Holiday COVID Conversations: Take Two
Difficult conversations are ideal opportunities to improve your relationships.
Posted November 15, 2021 | Reviewed by Ekua Hagan
- In The Holiday COVID Conversation, families may address each other's different versions of what it means to have fun and stay safe.
- The "Holiday COVID Conversation" is a chance to get better at hard conversations, “thinking together” in creative and loving ways.
- During hard conversations with friends, partners, and relatives, people knit together the bonds that sustain them.
We are fast approaching that wonderful, magical, terrifying time of year when we get to travel long distances in bad weather to be with our friends and family, often the very people with whom we have the most complex relationships of our lives. These encounters will be intensified by unrealistically high hopes and perhaps equally unrealistic fears.
This year, to make things even more interesting, we will have the extra anticipation from having missed these holidays last year. On top of that, we have the extra complexity of everyone having different versions of what it means to have fun and stay safe. It’s time for “The Next COVID Conversation!” This is the conversation that we’re all tired of, but not done with. We are now going to be having the Holiday COVID Conversation Take Two.
It's time to get better at hard conversations
Conversations about pandemic safety are difficult because they inevitably involve two things we care deeply about: the need to be together, and our different, closely held beliefs about what is safe. These issues capture the very essence of life in relationship. We want and need contact with each other and yet this contact, at times, can feel complicated, awkward, and even hazardous.
Time to turn this problem into an opportunity for getting better at hard conversations. Yes, it is doable!

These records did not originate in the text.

(** * py4cast: windowed sample assembly, validity cache and batch collation

    A shallow embedding of [py4cast/datasets/base.py] (periods, timestamps,
    samples, items, the batch collator) and of the Titan accessor and
    dataset of [py4cast/datasets/titan/__init__.py], followed by the
    properties of the specification that concern them.

    Conventions of the embedding:
    - a Python [int] is a [Z]; a [numpy.datetime64[s]] and a naive
      [datetime.datetime] are both the number of seconds since
      1970-01-01T00:00:00, a [Z];
    - a raised exception is the [Raise] branch of [result];
    - a tensor is a shape, a row-major list of values and a dtype; the
      values themselves are kept abstract (type [V]), only the way the
      program moves them around is modelled. *)

From Stdlib Require Import ZArith List Ascii String Bool Lia Permutation Sorted QArith.
From stdpp Require Import base tactics option list gmap strings sorting.

Local Open Scope Z_scope.

(* ===================================================================== *)
(** ** Exceptions *)
(* ===================================================================== *)

Inductive PyError : Type :=
| ValueError (msg : string)
| IndexError (msg : string)
| KeyError (msg : string)
| RuntimeError (msg : string)
| ZeroDivisionError
| Exception_ (msg : string).

Inductive result (A : Type) : Type :=
| Ok (a : A)
| Raise (e : PyError).
Arguments Ok {A} a.
Arguments Raise {A} e.

Definition rbind {A B} (m : result A) (k : A -> result B) : result B :=
  match m with
  | Ok a => k a
  | Raise e => Raise e
  end.

Definition is_ok {A} (m : result A) : bool :=
  match m with Ok _ => true | Raise _ => false end.

(** [[f(x) for x in l]] where [f] may raise: the first failure aborts. *)
Fixpoint rmapM {A B} (f : A -> result B) (l : list A) : result (list B) :=
  match l with
  | [] => Ok []
  | x :: l' =>
      rbind (f x) (fun y => rbind (rmapM f l') (fun ys => Ok (y :: ys)))
  end.

(* ===================================================================== *)
(** ** Python sequence indexing *)
(* ===================================================================== *)

(** Position designated by a slice bound [k] in a sequence of length [n]:
    a negative bound counts from the end, and both are clamped. *)
Definition slice_bound (k : Z) (n : nat) : nat :=
  if k <? 0 then Z.to_nat (Z.max 0 (Z.of_nat n + k))
  else Nat.min (Z.to_nat k) n.

(** [l[k:]] *)
Definition slice_from {A} (k : Z) (l : list A) : list A :=
  drop (slice_bound k (length l)) l.

(** [l[:k]] *)
Definition slice_to {A} (k : Z) (l : list A) : list A :=
  take (slice_bound k (length l)) l.

(** [l[0]] *)
Definition first_item {A} (l : list A) : result A :=
  match l with
  | x :: _ => Ok x
  | [] => Raise (IndexError "list index out of range")
  end.

(** [l.index(x)] *)
Fixpoint list_index {A} `{EqDecision A} (x : A) (l : list A) : result nat :=
  match l with
  | [] => Raise (ValueError "x is not in list")
  | y :: l' =>
      if decide (x = y) then Ok 0%nat
      else rbind (list_index x l') (fun i => Ok (S i))
  end.

(** [l.insert(i, x)]: a negative [i] counts from the end, and the
    position is clamped to the list. *)
Definition py_insert {A} (i : Z) (x : A) (l : list A) : list A :=
  let k := slice_bound i (length l) in
  take k l ++ x :: drop k l.

(** [l.remove(x)]: the first occurrence goes. *)
Fixpoint py_remove {A} `{EqDecision A} (x : A) (l : list A) : result (list A) :=
  match l with
  | [] => Raise (ValueError "list.remove(x): x not in list")
  | y :: l' =>
      if decide (x = y) then Ok l'
      else rbind (py_remove x l') (fun r => Ok (y :: r))
  end.

(** [l[i]] for an integer [i]: a negative [i] counts from the end. *)
Definition py_getitem {A} (l : list A) (i : Z) : result A :=
  let k := if i <? 0 then i + Z.of_nat (length l) else i in
  if (0 <=? k) && (k <? Z.of_nat (length l)) then
    match l !! Z.to_nat k with
    | Some x => Ok x
    | None => Raise (IndexError "list index out of range")
    end
  else Raise (IndexError "list index out of range").

(* ===================================================================== *)
(** ** numpy.arange on integers *)
(* ===================================================================== *)

(** [ceil(a / b)] *)
Definition ceil_div (a b : Z) : Z := - ((- a) / b).

(** The values of [np.arange(start, stop, step)] for a non-zero [step]:
    [ceil((stop - start) / step)] values [start + i * step]. *)
Definition arange_values (start stop step : Z) : list Z :=
  map (fun i : nat => start + Z.of_nat i * step)
      (seq 0 (Z.to_nat (ceil_div (stop - start) step))).

Definition np_arange (start stop step : Z) : result (list Z) :=
  if step =? 0 then Raise ZeroDivisionError
  else Ok (arange_values start stop step).

(* ===================================================================== *)
(** ** Calendar: naive datetimes as seconds since the epoch *)
(* ===================================================================== *)

Module Calendar.

Definition DAY : Z := 86400.
Definition HOUR : Z := 3600.

Definition is_leap (y : Z) : bool :=
  ((y mod 4 =? 0) && negb (y mod 100 =? 0)) || (y mod 400 =? 0).

Definition days_in_month (y m : Z) : Z :=
  if m =? 2 then (if is_leap y then 29 else 28)
  else if (m =? 4) || (m =? 6) || (m =? 9) || (m =? 11) then 30
  else 31.

(** Day-of-era arithmetic on the proleptic Gregorian calendar, with
    years counted from 1 March (400-year eras of 146097 days):
    [year_start yoe] is the day of the era on which year [yoe] of the era
    starts, [doy_of mp d] the day of that year on which day [d] of month
    [mp] (0 for March, 11 for February) falls. *)
Definition year_start (yoe : Z) : Z := yoe * 365 + yoe / 4 - yoe / 100.

Definition doy_of (mp d : Z) : Z := (153 * mp + 2) / 5 + d - 1.

Definition doe_of (yoe mp d : Z) : Z := year_start yoe + doy_of mp d.

Definition days_from_civil (y m d : Z) : Z :=
  let y' := if m <=? 2 then y - 1 else y in
  let era := y' / 400 in
  let yoe := y' - era * 400 in
  let mp := if m <=? 2 then m + 9 else m - 3 in
  era * 146097 + doe_of yoe mp d - 719468.

(** The day of the era, less one day for every leap day before it. *)
Definition days_adj (doe : Z) : Z :=
  doe - doe / 1460 + doe / 36524 - doe / 146096.

Definition yoe_of_doe (doe : Z) : Z := days_adj doe / 365.

Definition mp_of_doy (doy : Z) : Z := (5 * doy + 2) / 153.

Definition dom_of_doy (doy : Z) : Z := doy - (153 * mp_of_doy doy + 2) / 5 + 1.

Definition month_of_mp (mp : Z) : Z := if mp <? 10 then mp + 3 else mp - 9.

(** (year, month, day) of a day count since 1970-01-01. *)
Definition civil_from_days (z : Z) : Z * Z * Z :=
  let z' := z + 719468 in
  let era := z' / 146097 in
  let doe := z' - era * 146097 in
  let yoe := yoe_of_doe doe in
  let doy := doe - year_start yoe in
  let m := month_of_mp (mp_of_doy doy) in
  let y := yoe + era * 400 in
  ((if m <=? 2 then y + 1 else y), m, dom_of_doy doy).

(** The fields of [datetime.datetime]. *)
Record fields : Type := mkFields {
  year : Z; month : Z; day : Z; hour : Z; minute : Z; second : Z
}.

Definition fields_of (t : Z) : fields :=
  let '(y, m, d) := civil_from_days (t / DAY) in
  let s := t mod DAY in
  mkFields y m d (s / HOUR) (s mod HOUR / 60) (s mod 60).

(** [datetime(year, month, day, hour, minute, second)], which checks
    each field. *)
Definition datetime_new (f : fields) : result Z :=
  if negb ((1 <=? year f) && (year f <=? 9999)) then
    Raise (ValueError "year is out of range")
  else if negb ((1 <=? month f) && (month f <=? 12)) then
    Raise (ValueError "month must be in 1..12")
  else if negb ((1 <=? day f) && (day f <=? days_in_month (year f) (month f)))
  then Raise (ValueError "day is out of range for month")
  else if negb ((0 <=? hour f) && (hour f <=? 23)) then
    Raise (ValueError "hour must be in 0..23")
  else if negb ((0 <=? minute f) && (minute f <=? 59)) then
    Raise (ValueError "minute must be in 0..59")
  else if negb ((0 <=? second f) && (second f <=? 59)) then
    Raise (ValueError "second must be in 0..59")
  else
    Ok (days_from_civil (year f) (month f) (day f) * DAY
        + hour f * HOUR + minute f * 60 + second f).

(** 1000-01-01T00:00:00 and 9999-12-31T00:00:00: between them a year
    prints as four digits. *)
Definition T_MIN : Z := days_from_civil 1000 1 1 * DAY.
Definition T_MAX : Z := days_from_civil 9999 12 31 * DAY.

(** Exhaustive check of a predicate on [lo, lo + n). *)
Fixpoint all_from (lo : Z) (n : nat) (f : Z -> bool) : bool :=
  match n with
  | O => true
  | S n' => f lo && all_from (lo + 1) n' f
  end.

(** The length of year [yoe] of an era, which ends with the February of
    the civil year [yoe + 1]. *)
Definition year_len (yoe : Z) : Z := if is_leap (yoe + 1) then 366 else 365.

(** What is checked of each of the 400 years of an era: the adjusted day
    count of its first and of its last day give the year, and the next
    year (or the next era) starts where it ends. *)
Definition year_ok (yoe : Z) : bool :=
  let a := year_start yoe in
  let b := a + year_len yoe - 1 in
  (0 <=? a) && (365 * yoe <=? days_adj a) && (days_adj b <? 365 * (yoe + 1))
  && (if yoe =? 399 then b + 1 =? 146097 else b + 1 =? year_start (yoe + 1)).

(** What is checked of each of the 366 days of a year: its month and day
    of month are in range and give the day back; only 29 February is day
    365; January starts on day 306. *)
Definition doy_ok (doy : Z) : bool :=
  let mp := mp_of_doy doy in
  let d := dom_of_doy doy in
  (0 <=? mp) && (mp <=? 11) && (1 <=? d) && (doy_of mp d =? doy)
  && (d <=? (if mp =? 11 then (if doy =? 365 then 29 else 28)
             else days_in_month 1 (month_of_mp mp)))
  && ((doy <? 306) || (10 <=? mp))
  && ((305 <? doy) || (mp <=? 9)).

End Calendar.

Import Calendar.

(* ===================================================================== *)
(** ** Text: str(int), strftime and strptime *)
(* ===================================================================== *)

Module Text.

Definition text : Type := list ascii.

Definition digit_char (d : Z) : ascii := ascii_of_nat (48 + Z.to_nat d).

Definition is_digit (c : ascii) : bool :=
  let n := nat_of_ascii c in (48 <=? n)%nat && (n <=? 57)%nat.

Definition digit_val (c : ascii) : Z := Z.of_nat (nat_of_ascii c) - 48.

Definition pad2 (v : Z) : text := [digit_char (v / 10); digit_char (v mod 10)].

Definition pad4 (v : Z) : text := pad2 (v / 100) ++ pad2 (v mod 100).

(** Decimal digits of a natural number, most significant first. *)
Fixpoint dec_digits (fuel : nat) (v : Z) (acc : text) : text :=
  match fuel with
  | O => acc
  | S fuel' =>
      let acc' := digit_char (v mod 10) :: acc in
      if v <? 10 then acc' else dec_digits fuel' (v / 10) acc'
  end.

(** [str(n)] for an [int]. *)
Definition str_int (n : Z) : text :=
  let digits v := dec_digits (S (Z.to_nat (Z.log2 v))) v [] in
  if n <? 0 then "-"%char :: digits (- n) else digits n.

(** [%Y] of [strftime]: the year in decimal, which is four digits from
    year 1000 on. *)
Definition year_str (y : Z) : text := str_int y.

(** [t.strftime("%Y-%m-%d_%Hh%M")] *)
Definition strftime (t : Z) : text :=
  let f := fields_of t in
  year_str (year f) ++ "-"%char :: pad2 (month f) ++ "-"%char ::
  pad2 (day f) ++ "_"%char :: pad2 (hour f) ++ "h"%char :: pad2 (minute f).

(** The parses of one directive of [strptime] at the head of [s], in the
    order in which the regular expression of the directive tries them:
    the two-digit alternatives first, then the one-digit one. Digits are
    the ASCII digits. *)
Definition two_digits (ok : Z -> bool) (s : text) : list (Z * text) :=
  match s with
  | a :: b :: r =>
      let v := 10 * digit_val a + digit_val b in
      if is_digit a && is_digit b && ok v then [(v, r)] else []
  | _ => []
  end.

Definition one_digit (ok : Z -> bool) (s : text) : list (Z * text) :=
  match s with
  | a :: r => if is_digit a && ok (digit_val a) then [(digit_val a, r)] else []
  | _ => []
  end.

Definition between (lo hi v : Z) : bool := (lo <=? v) && (v <=? hi).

Hard conversations are a necessary part of life with other people—whether it’s the one with your neighbor about who should pay for getting the fence repaired, the harder one with your spouse about whether to send the kids to private school or the Holiday COVID Conversation.
We do sometimes convince ourselves that these conversations are optional. But we pay a high price for avoiding them: First, we don’t get better at this, and second, we have more stress. Thriving, in life and in love, has to do with knowing how to turn problems into learning. It is in these tricky conversations with friends, partners and relatives that we knit together, or weaken, the bonds that sustain us.
I was once asked by a young man who was not in a major relationship, but eager to be, “How can I prepare myself to be in a happy couple?” My answer: “Take every opportunity to have hard conversations.” Hard conversations are our chance to become better people and to have better relationships as we learn about:
- Ourselves and each other
- How to listen
- How to talk about differences with love and respect
- How to collaborate and build trust
3 keys to a successful hard conversation
Here are three key things that you can do to make these conversations successful.
1. Prioritize the relationship
Keep yourself and the conversation on track by putting the relationship first. Every conversation has a significant effect on your ongoing connection. Aim for a conversation that leaves you feeling good about yourself, good about the other person, and good about the relationship. After all, most COVID conversations happen between people who are important to each other. Put the relationship ahead of being right, or even solving the problem.
2. Present the problem rather than the solution
Most problems have more than one solution. If you are concerned about sitting at the table with your cousin, who has not been vaccinated, rather than launching a campaign for her to get vaccinated or to cancel Thanksgiving dinner, start with your concerns. Perhaps, “This is awkward but… I’m very nervous about being in close contact with people who have not been vaccinated. Can we talk about this?” This approach will help her to be open to you and to the conversation. And this openness will help the two of you to discover and listen to the various ways you each feel about this and then to have the most creative problem solving possible.
3. Team up to solve for both of your concerns
Solve for your needs and the other person’s needs. In a relationship of adversaries, there is a power struggle to see who will win and who will lose, or whose needs will be considered and whose will be disregarded. Love means that each of you is concerned with both. You need to feel safe and relaxed at dinner. She needs to feel in control over whether or not she gets vaccinated. Both of you want to see each other and to have the holidays together. First, listen to understand. Then explore creatively. A brave conversation such as this is no longer an either/or question. It’s an open exploration of multiple needs, multiple solutions. This is the kind of dialogue that William Isaacs calls, “thinking together.”
Hard conversations turn into relationship-enhancing dialogue when you remain open, collaborative, and loving. If you emerge from the COVID conversation feeling that you have helped each other to do this, you will walk away with more than a solution to the unvaccinated-cousin problem. You will have strengthened your bond and your ability to engage in other hard conversations.
Don’t wait! Avoiding these conversations is the worst possible strategy. Have them early and often as you make your other preparations for turkeys and trimmings.
Of course, the COVID conversation is not the only opportunity for difficult conversations during the holiday season. There is the conversation with your college friend about his failure to call you, ever, or the one with your mother about “still” being a vegetarian, or with your father or grandfather about the fact that he shouldn’t drive his car anymore. With a bit of gumption and goodwill, you can start to appreciate these for the opportunities they are—the chance to get better at the hard conversations that are part of being fully ourselves and fully together.
 Isaacs, William. Dialogue and the Art of Thinking Together. Random House. New York, New York.